▶ **Required work**
Line filter on the word "Module": copy each matching line from the entries.

(Collected data entries)
(** [flush] resumed by the end of its request.  [now] is the clock read
    for the draft that is scheduled when the buffer has moved on. *)
Definition flushResumed (now : Z) (res : FetchResult) (s : Session)
  : Session * list Cmd :=
  match res with
  | Res409 latest =>
      let s1 := set_conflictRef (Some latest) s in
      let s2 := set_conflictProject (Some latest) s1 in
      let s3 := set_saveState Conflict s2 in
      (flushFinally s3, [])
  | ResFailed =>
      (flushFinally (set_saveState Error s), [])
  | ResOk updated =>
      let s1 := set_baseRevisionRef (Project.revision updated) s in
      let s2 := set_lastSavedRef (Project.content updated) s1 in
      let s3 := set_lastSavedNameRef (Project.name updated) s2 in
      let s4 := set_saveState Idle s3 in
      if bool_decide (latestValueRef s4 = Project.content updated)
         && bool_decide (latestNameRef s4 = Project.name updated)
      then
        (set_awaitingClearDraft (S (awaitingClearDraft s4)) s4,
         [ClearDraft (projectIdRef s4)])
      else
        let draft :=
          {| Draft.projectId := projectIdRef s4;
             Draft.content := latestValueRef s4;
             Draft.name := latestNameRef s4;
             Draft.updatedAt := now;
             Draft.baseRevision := baseRevisionRef s4 |} in
        (flushFinally (scheduleDraftWrite draft s4), [])
  end.

(** ** The effect on [value] and [name] *)

Definition changeEffect (now : Z) (s : Session) : Session :=
  let s1 := set_latestValueRef (value s) s in
  let s2 := set_latestNameRef (name s1) s1 in
  if bool_decide (value s2 = lastSavedRef s2)
     && bool_decide (name s2 = lastSavedNameRef s2)
  then s2
  else
    let draft :=
      {| Draft.projectId := projectIdRef s2;
         Draft.content := value s2;
         Draft.name := name s2;
         Draft.updatedAt := now;
         Draft.baseRevision := baseRevisionRef s2 |} in
    let s3 := scheduleDraftWrite draft s2 in
    if bool_decide (is_Some (conflictRef s3)) then s3
    else if savingRef s3 then set_pendingSaveRef true s3
    else scheduleServerSave s3.

(** A render after [value] or [name] was set: the effect runs when one of
    them differs from the previous render. *)
Definition rendered (now : Z) (before s : Session) : Session :=
  if bool_decide (value s = value before) && bool_decide (name s = name before)
  then s
  else changeEffect now s.
Lemma broadcastLoop_app (before after : list UdpEvent) (printers : list Printer) :
  errorFree before = true ->
  broadcastLoop JSON_parse (before ++ after) printers
  = broadcastLoop JSON_parse after (broadcastLoop JSON_parse before printers).
Proof.
  revert printers. induction before as [|[msg addr|] before IH]; simpl;
    intros printers H.
  - reflexivity.
  - now apply IH.
  - discriminate.
Qed.

Lemma broadcastLoop_skip (before after : list UdpEvent) (msg addr : jsstring) :
  (forall printers, onMessage JSON_parse printers msg addr = printers) ->
  forall printers,
    broadcastLoop JSON_parse (before ++ Message msg addr :: after) printers
    = broadcastLoop JSON_parse (before ++ after) printers.
Proof.
  intros Hskip. induction before as [|[m a|] before IH]; simpl; intros printers.
  - now rewrite Hskip.
  - apply IH.
  - reflexivity.
Qed.

(** The marker test reads the same on the trimmed text. *)
Lemma hasPlainTextMarker_trim (msg : jsstring) :
  hasPlainTextMarker (trim msg) = hasPlainTextMarker msg.
Proof.
  unfold hasPlainTextMarker. f_equal.
  - apply (@includes_trim msg _ _ 82%N (lit "ETNIRP")); reflexivity.
  - apply (@includes_trim msg _ _ 67%N (lit "SE")); reflexivity.
Qed.

(** A reply that is not JSON leaves [printers] as it is, and the
    result of the strategy is the one it has without that reply. *)
Lemma unparsable_reply_skipped (msg addr : jsstring) :
  JSON_parse msg = None ->
  (forall printers, onMessage JSON_parse printers msg addr = printers)
  /\ (forall before after,
         discoverByBroadcast JSON_parse (before ++ Message msg addr :: after)
         = discoverByBroadcast JSON_parse (before ++ after)).
Proof.
  intros Hparse.
  assert (Hskip : forall printers,
             onMessage JSON_parse printers msg addr = printers).
  { intros printers. unfold onMessage. now rewrite Hparse. }
  split; [exact Hskip|].
  intros before after. unfold discoverByBroadcast.
  now apply broadcastLoop_skip.
Qed.

(** C5: the agent does not do what the claim says.  A reply that
    fails to parse as JSON and holds one of the plain-text markers
    ([PRINTER], [ESC]) adds nothing in the agent: its handler leaves
    [printers] as it is and the strategy returns what it returns
    without that reply.  The handler of the same strategy in the
    tester, given the same reply, adds a printer with the replier's
    address as host, port 9100 and the type [broadcast_simple]. *)
Theorem marked_plain_reply_is_dropped (msg addr : jsstring) :
  JSON_parse msg = None ->
  hasPlainTextMarker msg = true ->
  (forall printers, onMessage JSON_parse printers msg addr = printers)
  /\ (forall before after,
         discoverByBroadcast JSON_parse (before ++ Message msg addr :: after)
         = discoverByBroadcast JSON_parse (before ++ after))
  /\ (forall printers,
         Tester.onMessage JSON_parse printers msg addr
         = printers ++
           [ {| host := addr;
                port := JNum 9100;
                name := JStr (printerPrefix ++ addr);
                type := Tester.broadcastSimpleType |} ]).
Proof.
  intros Hparse Hmarker.
  destruct (@unparsable_reply_skipped msg addr Hparse) as [Hskip Hsame].
  split; [exact Hskip|]. split; [exact Hsame|].
  intros printers. unfold Tester.onMessage, Tester.onParseError.
  now rewrite Hparse, hasPlainTextMarker_trim, Hmarker.
Qed.
(** What the rows added by one update say of one field: a single row
    with the two values, the partner and the user when the values differ,
    no row when they are equal. *)
Definition logged
    (added : list Change) (partner_id : Z) (user field old_val new_val : string)
  : Prop :=
  (old_val <> new_val ->
   exists row, rows_of_field field added = [row]
               /\ ch_partner_id row = partner_id
               /\ ch_old_value row = old_val
               /\ ch_new_value row = new_val
               /\ ch_user row = user)
  /\ (old_val = new_val -> rows_of_field field added = []).

Definition TRACKED_FIELDS : list string :=
  ["name"; "email"; "phone"; "company"; "total_sales"; "status"; "category"]%string.

(** ** A sample update *)

Definition partner_before : Partner :=
  {| id := 7; name := "Anna"; email := "anna@old.example"; phone := "100";
     company := "ACME"; total_sales := 100; commission_rate := 0.1;
     join_date := "2024-01-01"; status := "active"; notes := "";
     category := "general"; region := "north"; last_contact := "2024-01-01";
     priority := "medium"; tags := "" |}.

Definition partner_after : Partner :=
  {| id := 7; name := "Anna"; email := "anna@new.example"; phone := "100";
     company := "ACME"; total_sales := 250.5; commission_rate := 0.2;
     join_date := "2024-01-01"; status := "active"; notes := "called";
     category := "general"; region := "north"; last_contact := "2024-02-01";
     priority := "medium"; tags := "" |}.

Definition sample_float_str (x : float) : string :=
  if PrimFloat.eqb x 100 then "100.0" else "250.5".

(** ** An update of the sales figure from 0.0 to -0.0 *)

Definition with_total_sales (x : float) (p : Partner) : Partner :=
  {| id := id p; name := name p; email := email p; phone := phone p;
     company := company p; total_sales := x;
     commission_rate := commission_rate p; join_date := join_date p;
     status := status p; notes := notes p; category := category p;
     region := region p; last_contact := last_contact p;
     priority := priority p; tags := tags p |}.

Definition partner_zero_sales : Partner := with_total_sales 0 partner_before.
Definition partner_negzero_sales : Partner := with_total_sales (-0) partner_before.

(** [str] on the two zeros, [sample_float_str] elsewhere. *)
Definition zero_float_str (x : float) : string :=
  match Prim2SF x with
  | S754_zero false => "0.0"
  | S754_zero true => "-0.0"
  | _ => sample_float_str x
  end.

End PartnerApp.

(* ================================================================== *)
(** * The calculator: src/enhanced_calculator.py *)
(* ================================================================== *)

Module Calculator.

(** An entry of [self.history]: the dict built by [add_to_history]. *)
Record Entry : Type := mkEntry {
  timestamp : string;
  expression : string;
  result : string;
  type : string
}.

(** The calculator object and its history file; [file] is [None] while
    the file does not exist. *)
Record AdvancedCalculator : Type := mkCalculator {
  history : list Entry;
  memory : float;
  angle_mode : string;
  file : option (list Entry)
}.

(** [l[-k:]]: the last [k] elements, the whole list when it is shorter. *)
Definition slice_last {A : Type} (k : nat) (l : list A) : list A :=
  skipn (List.length l - k) l.

(** [save_history]: [writable] tells whether opening and writing the file
    succeeds; a failure is swallowed by the bare [except]. *)
Definition save_history (writable : bool) (self : AdvancedCalculator)
  : AdvancedCalculator :=
  if writable then
    {| history := history self;
       memory := memory self;
       angle_mode := angle_mode self;
       file := Some (history self) |}
  else self.

(** [add_to_history]; [now] is the formatted [datetime.now()]. *)
Definition add_to_history
    (now : string) (writable : bool)
    (expression result operation_type : string) (self : AdvancedCalculator)
  : AdvancedCalculator :=
  let entry :=
    {| timestamp := now;
       expression := expression;
       result := result;
       type := operation_type |} in
  let appended := history self ++ [entry] in
  let kept :=
    if (100 <? List.length appended)%nat then slice_last 100 appended
    else appended in
  save_history writable
    {| history := kept;
       memory := memory self;
       angle_mode := angle_mode self;
       file := file self |}.

Definition clear_history (writable : bool) (self : AdvancedCalculator)
  : AdvancedCalculator :=
  save_history writable
    {| history := [];
       memory := memory self;
       angle_mode := angle_mode self;
       file := file self |}.

(** Adding the entries [es] one after the other. *)
Fixpoint add_all (writable : bool) (es : list Entry) (self : AdvancedCalculator)
  : AdvancedCalculator :=
  match es with
  | [] => self
  | e :: rest =>
      add_all writable rest
        (add_to_history (timestamp e) writable (expression e) (result e) (type e) self)
  end.

End Calculator.

(* ================================================================== *)
(** * The bank demo: clients, listings and the states a run reaches *)
(* ================================================================== *)

Module BankLedger.
Import Py Bank.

▶ **Task solution**
Module Calculator.
Module BankLedger.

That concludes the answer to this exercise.